One In Seven High Street Shops 'Empty' As Trade Moves Online, Reports Local Data Company

One In Seven High Street Shops 'Empty'

One in seven shops on the UK's high streets stood empty in 2011 and further closures are expected this year as more people shop online and in out-of-town centres.

Town centre vacancy rates stabilised last year at an average of 14.3%, or 48,000 shops, according to a report by the Local Data Company, despite a spate of high-profile retail administrations including Barratts, Jane Norman and The Officers Club.

But while some high streets are still thriving, particularly in the south of England, the report warned many centres are "locked in a spiral of decline".

With 2012 expected to see a further fall in consumer confidence, rising unemployment, the continued growth of supermarkets and the internet and uncertainty in bank lending, it predicts the vacancy rate will rise again.

It said the high street faces "structural issues", with the internet's share of the shopping market having doubled in the past 11 years and out-of-town centres also seeing growth, meaning that "there will be, if not already, too many shops on the high street".

Prime town centre locations have generally remained healthy but secondary centres in outlying areas have been the biggest losers as they struggle to compete with town retail parks and the internet

The report also confirmed a north-south divide in the health of high streets, with most of the locations with above average vacancy rates in the Midlands or the North.

Stockport was the worst centre with a vacancy rate over 30%, while Nottingham, Grimsby, Stockton-on-Tees, Wolverhampton, Blackburn, Walsall and Blackpool all had more than a quarter of shops empty.

Although York and Harrogate had vacancy rates below 10%, the best performing centres were mainly in the south and west. These included Exeter, Kingston, Camden, Cambridge, Taunton, Salisbury and St Albans, which was the best performer with an 8.2% vacancy rate.

The survey revealed that the squeeze in consumer spending was also hurting shopping malls, with one in five suffering financial difficulties.

LDC director Matthew Hopkinson said: "The stable top line rate of 2011 hides the significant breadth in town centre vacancy rates up and down the country and the structural issues that are at stake.

"The reality is that the odds are stacked against a positive take-up of shops and as such the new reality of 48,000 empty shops is here to stay unless an alternative use or purpose can be found."

Liz Peace, chief executive of the British Property Federation, said: "Today's figures show that while some high streets are thriving, others remain locked in a spiral of decline."

She added that it was vital for measures to save the high street, including those suggested by retail guru Mary Portas, to be brought in as soon as possible. Ms Portas's suggestions include national market days and more free parking.

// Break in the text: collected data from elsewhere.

(** X6. When the page of a symbol cannot be fetched, the loop stops at
    that symbol with the exception of the fetch: the request was sent and
    the scrape logged, but the index, the counters and the disk are as
    they were, and the remaining symbols are not visited. *)
Theorem failed_fetch_stops_loop (force_update : bool) (fy raw : string)
    (rest : list string) (a : agg) (w : world) (e : exn) :
  must_scrape force_update fy (annual_report_links a) (Str.upper raw) = true →
  link_page E (LINK_URL (encode_special_characters (Str.upper raw))) = Raise e →
  ∃ w',
    aggregate_loop E force_update fy (raw :: rest) a w = (Some e, a, w') ∧
    same_disk w w' ∧
    log w' = log w ++ [(INFO, ScrapingLinks (Str.upper raw))] ∧
    net w' = net w ++ [GET (LINK_URL (encode_special_characters (Str.upper raw)))].
Proof.
  intros Hmust Hpage. cbn [aggregate_loop]. unfold aggregate_symbol.
  rewrite Hmust, (scrape_links_for_raise _ _ _ Hpage).
  eexists. split; [reflexivity|]. by repeat split.
Qed.

Lemma enter_symbol_frame symbol a w :
  let '(a0, w0) := enter_symbol symbol (a, w) in
  (∀ s, links_of (annual_report_links a0) s = links_of (annual_report_links a) s) ∧
  (∀ s, s ≠ symbol → annual_report_links a0 !! s = annual_report_links a !! s) ∧
  is_Some (annual_report_links a0 !! symbol) ∧
  links_added_for a0 = links_added_for a ∧
  links_modified_for a0 = links_modified_for a ∧
  same_disk w w0 ∧ net w0 = net w.
Proof.
  unfold enter_symbol. cbn -[links_of].
  destruct (bool_decide (is_Some (annual_report_links a !! symbol))) eqn:Hin.
  - apply bool_decide_eq_true in Hin. by repeat split.
  - apply bool_decide_eq_false in Hin.
    repeat split; try done.
    + intros s. unfold links_of. destruct (decide (s = symbol)) as [->|Hne].
      * rewrite lookup_insert_eq.
        destruct (annual_report_links a !! symbol) eqn:Hl; [|done].
        exfalso. apply Hin. by eexists.
      * by rewrite lookup_insert_ne.
    + intros s Hs. by rewrite lookup_insert_ne.
    + rewrite lookup_insert_eq. by eexists.
Qed.
Definition set_history (g : gui) (rows : list (list string)) (mean mn mx : string) : gui :=
  mk_gui (name_var g) (weight_var g) (height_var g) (result_str g) (cat_str g)
         (user_combo_var g) (user_combo_values g) rows
         mean mn mx (ax g).

Definition set_plot (g : gui) (p : plot) : gui :=
  mk_gui (name_var g) (weight_var g) (height_var g) (result_str g) (cat_str g)
         (user_combo_var g) (user_combo_values g) (tree g)
         (stat_mean g) (stat_min g) (stat_max g) p.

(** [clear_history_table], lines 321-326. *)
Definition clear_history_table (g : gui) : gui :=
  set_history g [] "Mean BMI: N/A" "Min BMI: N/A" "Max BMI: N/A".

(** [clear_plot], lines 348-353. *)
Definition clear_plot (g : gui) : gui :=
  set_plot g (mk_plot "No user selected" []).

(** The three statistics labels of [populate_history_for_user], lines
    335-346. *)
Definition summary (bmis : list float) : string * string * string :=
  match bmis with
  | b :: bs =>
      let mean_b := mean_of b bs in
      let min_b := min_of b bs in
      let max_b := max_of b bs in
      ("Mean BMI: " ++ format_2f mean_b,
       "Min BMI: " ++ format_2f min_b,
       "Max BMI: " ++ format_2f max_b)
  | [] => ("Mean BMI: N/A", "Min BMI: N/A", "Max BMI: N/A")
  end.

(** [populate_history_for_user], lines 328-346. *)
Definition populate_history_for_user (user_id : Z) (d : db) (g : gui) : gui :=
  let g := clear_history_table g in
  let records := fetch_records_for_user user_id d in
  let rows := map (fun rec => [h_date rec; format_2f (h_weight_kg rec);
                               format_2f (h_height_m rec); format_2f (h_bmi rec);
                               h_category rec]) records in
  let bmis := map h_bmi records in
  let '(mean, mn, mx) := summary bmis in
  set_history g (tree g ++ rows) mean mn mx.
(** * Checkout, payment, refund and cart workflows of the shop backend

    A shallow embedding of [controllers/orderController.js],
    [controllers/transactionController.js], the cart controller,
    [middleware/auth.js], the routes of [routes/orderRoutes.js] that write
    and the tables of [database/schema.sql].

    Modelling conventions.
    - A table is the list of its rows in insertion order; a [SELECT] is a
      [filter], an [UPDATE] a [map], a [DELETE] a [filter], an [INSERT]
      appends a row.
    - [INT] columns hold integers ([Z]); amounts of money
      ([DECIMAL(10,2)]) are integers in minor units.
    - The quantity and the price of a checkout line are JS numbers,
      IEEE 754 doubles; they reach the columns as MySQL converts the
      literals that mysql2 writes for them.  The ids of a request and the
      quantities of the cart requests are integers.
    - An [ENUM] column accepts exactly the listed strings and a text
      column holds the string it is given; [NULL] and the absent JSON
      field are [None].
    - A pooled connection is a record holding the rows every session can
      see ([durable]), the rows this session sees ([view]) and whether a
      transaction is open ([in_tx]).  Outside a transaction every
      statement commits on its own (autocommit, the MySQL default).
    - Every awaited store call may raise.  Constraint violations are
      computed from the rows; other storage failures come from [fuse], the
      number of store calls that still succeed. *)

From Stdlib Require Import ZArith List String Bool Lia DecimalString
  SpecFloat.
Import ListNotations.

Local Open Scope string_scope.
Local Open Scope Z_scope.

(** Template-literal rendering of an integer, as in [`${item.id}`]. *)
Definition string_of_Z (z : Z) : string := NilZero.string_of_int (Z.to_int z).

(** Rendering of a possibly absent string field inside a template literal. *)
Definition string_of_field (v : option string) : string :=
  match v with
  | Some s => s
  | None => "undefined"
  end.

(** ** JS numbers *)

Module Js.

(** A JS number is an IEEE 754 binary64 value. *)
Definition number : Type := spec_float.

Definition prec : Z := 53.
Definition emax : Z := 1024.

(** [x + y] and [x * y] on numbers. *)
Definition add (x y : number) : number := SFadd prec emax x y.
Definition mul (x y : number) : number := SFmul prec emax x y.

(** The number nearest to [n / d], for [0 < d]. *)
Definition of_ratio (n d : Z) : number :=
  match n with
  | Z0 => S754_zero false
  | _ =>
      let '(m, e, l) := SFdiv_core_binary prec emax (Z.abs n) 0 d 0 in
      binary_round_aux prec emax (n <? 0) m e l
  end.

(** The number an integer literal denotes. *)
Definition of_Z (z : Z) : number := of_ratio z 1.

(** The number [JSON.parse] gives for a literal of the digits [digits]
    with the last [places] of them after the point: [decimal 1050 2] is
    [10.50]. *)
Definition decimal (digits : Z) (places : nat) : number :=
  of_ratio digits (10 ^ Z.of_nat places).

(** A number read as mantissa and exponent: [Some (m, e)] stands for
    [m * 2 ^ e], [None] for [NaN], [Infinity] and [-Infinity]. *)
Definition finite (v : number) : option (Z * Z) :=
  match v with
  | S754_zero _ => Some (0, 0)
  | S754_finite s m e =>
      match binary_round prec emax s m e with
      | S754_zero _ => Some (0, 0)
      | S754_finite s' m' e' => Some (if s' then Z.neg m' else Z.pos m', e')
      | _ => None
      end
  | _ => None
  end.

(** [compare_scaled s p w q] compares [s * 10 ^ p] with [w * 2 ^ q]. *)
Definition compare_scaled (s p w q : Z) : comparison :=
  (s * 10 ^ Z.max p 0 * 2 ^ Z.max (- q) 0
   ?= w * 2 ^ Z.max q 0 * 10 ^ Z.max (- p) 0).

British Retail Consortium director general Stephen Robertson said: "It's a small mercy that shop vacancy rates are not rising but they are still worryingly high in many locations.

"The government should be keeping down the cost pressures it is responsible for. Most urgently, it should reduce the eye-watering 5.6% business rates increase it plans to impose in April."

Local Government Minister Grant Shapps said: "It is clear that while some high streets are thriving, others face stiff competition from internet shopping and out-of-town shopping centres. That's why we already have responded rapidly to recommendations in Mary Portas's review on the future of high streets and will publish our full response in the spring.

"A new competition will give 12 town centres across the country the opportunity to become 'Portas Pilots', so they can benefit from government funding and expert support to breathe new life into their town centre. And later in the year markets across the country will hold a fortnight of special events, where they will lend their expertise to budding entrepreneurs who want to try their hand at running a business.

"The government has also scrapped Whitehall rules that instructed councils to hike parking charges, given councils new powers to cut business rates for local firms, and doubled small business rate relief, which will help half a million small firms for the next two-and-a-half years."